DirectoryIndex index.phpphp_flag magic_quotes_gpc on
RewriteEngine On
RewriteRule ^news_archive-([0-9][0-9][0-9][0-9][0-9][0-9]*).* index.php?m=$1
# this will make register globals off in b2's directory
# just put a '#' sign before these three lines if you don't want that#
#php_flag register_globals off
## this will set the error_reporting level to remove 'Notices'
#
# php_value error_reporting 247
## this is used to make b2 produce links like [example.com...]
# if you renamed the file 'archives' to another name, please change it here too#
#ForceType application/x-httpd-php
#RewriteEngine On
RewriteCond %{HTTP_USER_AGENT} ^BlackWidow [OR]
RewriteCond %{HTTP_USER_AGENT} ^Bot\ mailto:craftbot@yahoo.com [OR]
RewriteCond %{HTTP_USER_AGENT} ^ChinaClaw [OR]
RewriteCond %{REMOTE_ADDR} ^12\.148\.209\.(19[2-9]¦2[0-4][0-9]¦25[0-5])$ [OR]

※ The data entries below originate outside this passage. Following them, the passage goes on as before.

(** X3: given no truthy validator, [fetchTextFile] and
    [fetchTextFileWithMetadata] issue the same requests and settle alike,
    except that a [304] reply, which the second fulfils with an empty
    text, makes the first fail with [Request failed with status 304]. *)
Theorem fetchTextFile_as_fetchTextFileWithMetadata E opts :
  truthy (o_etag opts) = false ->
  truthy (o_lastModified opts) = false ->
  forall fuel log url,
    fetchTextFile fuel E log url (o_userAgent opts) (o_timeoutMs opts)
    = (as_plain (fst (fetchTextFileWithMetadata fuel E log url opts)),
       snd (fetchTextFileWithMetadata fuel E log url opts)).
Proof.
  intros He Hl. induction fuel as [|fuel IH]; intros log url;
    cbn [fetchTextFile fetchTextFileWithMetadata]; cbv zeta.
  - destruct (new_URL url) as [parsed|]; [|reflexivity].
    destruct (client_rejects (url_protocol parsed)); reflexivity.
  - destruct (new_URL url) as [parsed|]; [|reflexivity].
    destruct (client_rejects (url_protocol parsed)); [reflexivity|].
    rewrite (get_options_falsy _ _ _ _ He Hl).
    destruct (req_setTimeout (o_timeoutMs opts)); [reflexivity| |];
      cbn [is_armed andb];
      [|destruct (timer_fires E _); [reflexivity|]];
      (destruct (server E log _) as [status loc et lm body| |e|];
       try reflexivity;
       destruct (redirect_location status loc) as [l|];
       [destruct (new_URL_base l parsed) as [target|]; [apply IH|reflexivity]
       |destruct (status =? 304)%Z eqn:H304;
        [apply Z.eqb_eq in H304; subst status; reflexivity
        |destruct (negb (status =? 200)%Z) eqn:H200; [reflexivity|];
         cbn [fst snd as_plain r_statusCode r_text];
         apply negb_false_iff, Z.eqb_eq in H200; subst status;
         reflexivity]]).
Qed.

(** ** Every way a call can go *)

Lemma ensureFresh_unconfigured fuel E config w :
  publicUrl config = "" ->
  ensureFreshLlmsFile fuel E config w
  = (Rejected (Error "publicUrl is required"), w).
Proof. intros H. unfold ensureFreshLlmsFile. now rewrite H. Qed.

Lemma content_write_error_none E config :
  content_write_error E config = None ->
  mkdir_error E (outputDir config) = None
  /\ write_fault E (outPath_of config) = None.
Proof.
  unfold content_write_error.
  destruct (mkdir_error E (outputDir config)); [discriminate|].
  now destruct (write_fault E (outPath_of config)).
Qed.

Lemma content_write_ok E config w text :
  content_write_error E config = None ->
  content_write E config w text
  = (None, with_files w (<[outPath_of config := Text text]> (files w))).
Proof.
  intros H. apply content_write_error_none in H as [Hdir Hwrite].
  unfold content_write, ensureDirectoryExists, writeFileSync.
  now rewrite Hdir, Hwrite.
Qed.

(** A failing content write: the error is the one [content_write_error]
    names, and the file is as it was unless the write failed after the
    file was opened. *)
Lemma content_write_fails E config w text err :
  content_write_error E config = Some err ->
  exists w2,
    content_write E config w text = (Some err, w2)
    /\ requests w2 = requests w
    /\ warnings w2 = warnings w
    /\ (files w2 = files w
        \/ exists written,
             mkdir_error E (outputDir config) = None
             /\ write_fault E (outPath_of config)
                = Some (WriteFails err written)
             /\ files w2
                = <[outPath_of config := Text (String.substring 0 written text)]>
                    (files w)).
Proof.
  unfold content_write_error, content_write, ensureDirectoryExists,
    writeFileSync.
  destruct (mkdir_error E (outputDir config)) as [e|].
  - intros [= ->]. exists w. auto.
  - destruct (write_fault E (outPath_of config)) as [[e|e n]|];
      [| |discriminate]; intros [= ->].
    + exists w. auto.
    + eexists. split; [reflexivity|]. repeat split. right. now exists n.
Qed.

Lemma content_write_outcome E config w text :
  fst (content_write E config w text) = content_write_error E config.
Proof.
  unfold content_write_error, content_write, ensureDirectoryExists,
    writeFileSync.
  destruct (mkdir_error E (outputDir config)) as [e|]; [reflexivity|].
  now destruct (write_fault E (outPath_of config)) as [[e|e n]|].
Qed.

Lemma ensureFresh_content_write_fails fuel E config w resp log err :
  publicUrl config <> "" ->
  fresh_now E config w = false ->
  conditional_fetch fuel E config w = (Fulfilled resp, log) ->
  r_statusCode resp <> 304 ->
  content_write_error E config = Some err ->
  ensureFreshLlmsFile fuel E config w
  = serve_cached_or_throw (existsSync w (outPath_of config)) (outPath_of config)
      err (snd (content_write E config (with_requests w log) (r_text resp))).
Proof.
  intros Hurl Hfresh Hfetch Hstatus Herr.
  rewrite (ensureFresh_body _ _ _ _ _ _ Hurl Hfresh Hfetch Hstatus).
  destruct (content_write_fails E config (with_requests w log) (r_text resp)
              err Herr) as (w2 & -> & _).
  reflexivity.
Qed.


Lemma ensureFresh_call_path fuel E config w :
  call_path fuel E config w (ensureFreshLlmsFile fuel E config w).
Proof.
  destruct (String.eqb_spec (publicUrl config) "") as [Hempty|Hurl].
  { rewrite (ensureFresh_unconfigured _ _ _ _ Hempty). now constructor. }
  destruct (fresh_now E config w) eqn:Hfresh.
  { rewrite (ensureFresh_fresh _ _ _ _ Hurl Hfresh). now constructor. }
  destruct (conditional_fetch fuel E config w) as [p log] eqn:Hfetch.
  destruct p as [resp|err| |e].
  - destruct (Z.eq_dec (r_statusCode resp) 304) as [Hs|Hs].
    + rewrite (ensureFresh_not_modified _ _ _ _ _ _ Hurl Hfresh Hfetch Hs).
      now apply (path_not_modified _ _ _ _ resp log).
    + rewrite (ensureFresh_body _ _ _ _ _ _ Hurl Hfresh Hfetch Hs).
      destruct (content_write E config (with_requests w log) (r_text resp))
        as [[err|] w2] eqn:Hwrite.
      * now apply (path_content_failed _ _ _ _ resp log).
      * now apply (path_updated _ _ _ _ resp log).
  - rewrite (ensureFresh_rejected _ _ _ _ _ _ Hurl Hfresh Hfetch).
    now constructor.
  - rewrite (ensureFresh_unsettled _ _ _ _ _ Hurl Hfresh Hfetch).
    now constructor.
  - rewrite (ensureFresh_uncaught _ _ _ _ _ _ Hurl Hfresh Hfetch).
    now constructor.
Qed.

(** ** What a call leaves alone *)

Lemma writeJsonSafe_cases E w p data :
  writeJsonSafe E w p data = w
  \/ writeJsonSafe E w p data
     = with_files w (<[p := JsonDoc (JSON_roundtrip data)]> (files w))
  \/ exists written,
       writeJsonSafe E w p data
       = with_files w (<[p := TornJson written (JSON_roundtrip data)]> (files w)).
Proof.
  unfold writeJsonSafe, ensureDirectoryExists, writeFileSync.
  destruct (mkdir_error E (path_dirname p)); [now left|].
  destruct (write_fault E p) as [[e|e n]|]; simpl;
    [now left|right; right; now exists n|right; now left].
Qed.
(** The recursion of [generateHanoiSolution], played: a block [l] of
    disks on top of tower [a] ends up on top of tower [b], tower [c]
    helping, provided every disk of the block may go on what lies under
    it on each of the three towers. *)
Lemma playback_moves_block (l : list Disk) :
  forall (stack a b c : nat) (g : Game.t) (ia ib ic : nat)
         (ba bb bc : list Disk) (steps : list Move),
    l <> [] -> (length l <= stack)%nat ->
    a <> b -> a <> c -> b <> c ->
    Game.towers g !! a = Some (Tower.mk ia (ba ++ l)) ->
    Game.towers g !! b = Some (Tower.mk ib bb) ->
    Game.towers g !! c = Some (Tower.mk ic bc) ->
    strictlyDescending l ->
    fitsOn ba l -> fitsOn bb l -> fitsOn bc l ->
    exists sol g',
      Game.generateHanoiSolution stack (Z.of_nat (length l)) a b c steps
      = Ok (steps ++ sol) /\
      Game.playback sol g = Ok g' /\
      Game.towers g' !! a = Some (Tower.mk ia ba) /\
      Game.towers g' !! b = Some (Tower.mk ib (bb ++ l)) /\
      (forall k, k <> a -> k <> b -> Game.towers g' !! k = Game.towers g !! k) /\
      Game.moves g' = (Game.moves g + length sol)%nat.
Proof.
  induction l as [|d l IH];
    intros stack a b c g ia ib ic ba bb bc steps Hne Hstack Hab Hac Hbc
           Ha Hb Hc Hdesc Fa Fb Fc; [congruence|].
  destruct stack as [|stack]; [simpl in Hstack; lia|].
  destruct (strictlyDescending_cons d l Hdesc) as [Hdesc' Hsmall].
  assert (Hd : d ∈ d :: l) by apply list_elem_of_here.
  cbn [Game.generateHanoiSolution].
  destruct (decide (l = [])) as [->|Hl].
  - (* a single disk *)
    simpl length. change (Z.of_nat 1 =? 1) with true. cbv iota.
    exists [mkMove a b].
    destruct (executeAutoMove_accepted g a b _ _ d Ha Hb
                (getTopDisk_snoc ia ba d) (canAddDisk_fitsOn ib bb _ d Fb Hd))
      as (_ & g' & E & Htw & Hm & _).
    exists g'. rewrite playback_single. simpl fromTower. simpl toTower.
    pose proof (lookup_lt_Some _ _ _ Ha) as La.
    pose proof (lookup_lt_Some _ _ _ Hb) as Lb.
    split; [reflexivity|]. split; [exact E|]. rewrite Htw. simpl Tower.disks.
    rewrite removelast_last. repeat split.
    + rewrite list_lookup_insert_ne by congruence.
      now apply list_lookup_insert_eq.
    + apply list_lookup_insert_eq. now rewrite length_insert.
    + intros k Hka Hkb. now rewrite !list_lookup_insert_ne by congruence.
    + simpl. lia.
  - (* the disks above [d] go to [c], [d] goes to [b], they follow *)
    assert (Hlen : Z.of_nat (length (d :: l)) - 1 = Z.of_nat (length l)).
    { simpl length. lia. }
    assert (Hn1 : (Z.of_nat (length (d :: l)) =? 1) = false).
    { apply Z.eqb_neq. destruct l; [congruence|]. simpl length. lia. }
    rewrite Hn1, Hlen.
    assert (Fsub : forall base, fitsOn base (d :: l) -> fitsOn base l).
    { intros base F top x Ht Hx. apply (F top x Ht).
      now apply list_elem_of_further. }
    assert (Fd : forall base, fitsOn (base ++ [d]) l).
    { intros base top x Ht Hx. rewrite last_snoc in Ht. injection Ht as <-.
      auto. }
    simpl in Hstack.
    destruct (IH stack a c b g ia ic ib (ba ++ [d]) bc bb steps)
      as (s1 & g1 & E1 & P1 & A1 & C1 & K1 & M1); auto; try lia.
    { now rewrite <- app_assoc. }
    rewrite E1. cbn [mbind Result_bind].
    assert (B1 : Game.towers g1 !! b = Some (Tower.mk ib bb)).
    { rewrite K1 by congruence. exact Hb. }
    destruct (executeAutoMove_accepted g1 a b _ _ d A1 B1
                (getTopDisk_snoc ia ba d) (canAddDisk_fitsOn ib bb _ d Fb Hd))
      as (_ & g2 & E2 & T2 & M2 & _).
    simpl Tower.disks in T2. rewrite removelast_last in T2.
    pose proof (lookup_lt_Some _ _ _ A1) as La.
    pose proof (lookup_lt_Some _ _ _ B1) as Lb.
    assert (A2 : Game.towers g2 !! a = Some (Tower.mk ia ba)).
    { rewrite T2. rewrite list_lookup_insert_ne by congruence.
      now apply list_lookup_insert_eq. }
    assert (B2 : Game.towers g2 !! b = Some (Tower.mk ib (bb ++ [d]))).
    { rewrite T2. apply list_lookup_insert_eq. now rewrite length_insert. }
    assert (K2 : forall k, k <> a -> k <> b ->
                           Game.towers g2 !! k = Game.towers g1 !! k).
    { intros k Hka Hkb. rewrite T2.
      now rewrite !list_lookup_insert_ne by congruence. }
    assert (C2 : Game.towers g2 !! c = Some (Tower.mk ic (bc ++ l))).
    { rewrite K2 by congruence. exact C1. }
    destruct (IH stack c b a g2 ic ib ia bc (bb ++ [d]) ba
                ((steps ++ s1) ++ [mkMove a b]))
      as (s3 & g3 & E3 & P3 & C3 & B3 & K3 & M3); auto; try lia.
    rewrite E3.
    exists (s1 ++ [mkMove a b] ++ s3), g3.
    split; [f_equal; now rewrite <- !app_assoc|].
    split.
    { rewrite (playback_app s1 _ g g1 P1).
      change ([mkMove a b] ++ s3) with ([mkMove a b] ++ s3).
      rewrite (playback_app [mkMove a b] s3 g1 g2); [exact P3|].
      rewrite playback_single. exact E2. }
    split; [rewrite K3 by congruence; exact A2|].
    split; [rewrite B3; now rewrite <- app_assoc|].
    split.
    + intros k Hka Hkb. destruct (decide (k = c)) as [->|Hkc].
      * now rewrite C3, Hc.
      * rewrite K3, K2, K1 by congruence. reflexivity.
    + rewrite M3, M2, M1, !length_app. simpl. lia.
Qed.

RewriteCond %{REMOTE_ADDR} ^12\.148\.196\.(12[8-9]¦1[3-9][0-9]¦2[0-4][0-9]¦25[0-5])$ [OR]
RewriteCond %{HTTP_USER_AGENT} ^DISCo [OR]
RewriteCond %{HTTP_USER_AGENT} ^Download\ Demon [OR]
<long list of more like those>
RewriteCond %{HTTP_USER_AGENT} ^Xaldon\ WebSpider [OR]
RewriteCond %{HTTP_USER_AGENT} ^Zeus
RewriteRule ^.* - [F]
thanks
these two comment lines should probaly be just after the: RewriteRule ^news_archive
>> reading like 2 hours straight
And it's getting longer still ;)
>> there is already an RewriteEngine On
You only need one, delete number two and perhaps collect the Rewrite-statements in one block for easy maintenance. As it is now, there's some php-stuff in-between although it's commented out.
>> how to check if the IP banning works
You'll have to be able to spoof the IP-address, but they seem quite allright to me. They ban:
12\.148\.209\.(19[2-9]¦2[0-4][0-9]¦25[0-5])
- from 12.148.209.192 to 12.148.209.255
12\.148\.196\.(12[8-9]¦1[3-9][0-9]¦2[0-4][0-9]¦25[0-5])
- from 12.148.196.128 to 12.148.196.255
Extra:
^news_archive-([0-9][0-9][0-9][0-9][0-9][0-9]*).*
What you are saying here is "news_archive-" followed by any number of any digit as long as there are at least five - followed by any character any number of times including zero. I suspect that this is not what you want, rather i think that you would like to catch a filename like this:
news_archive-200209.php
That is: exactly six digits, then a dot and then a php... or htm or asp, etc. Try this in stead, and replace "php" with the relevant ending if needed:
^news_archive-(\d{6})\.php$
The six digits are still getting caught and turned over to $1 by means of the parenthesis.
/claus
I copied and modified a big list of bad bots that appeared months ago on this thread.
One of the lines was:
RewriteCond %{HTTP_USER_AGENT} MS\ FrontPage [OR]
I had to change that to:
RewriteCond %{HTTP_USER_AGENT} MS.?FrontPage [NC,OR]
The previous version was letting "MSFrontpage" through. (It was trying to POST. The request 404'd, fortunately, because I don't use Frontpage.)
Because the email addresses being used for these virus mass mailings are coming from a web spider... I'm wondering if anyone here knows how that spider identifies itself. Does it look exactly like a legitimate IE broswer, or is it catchable?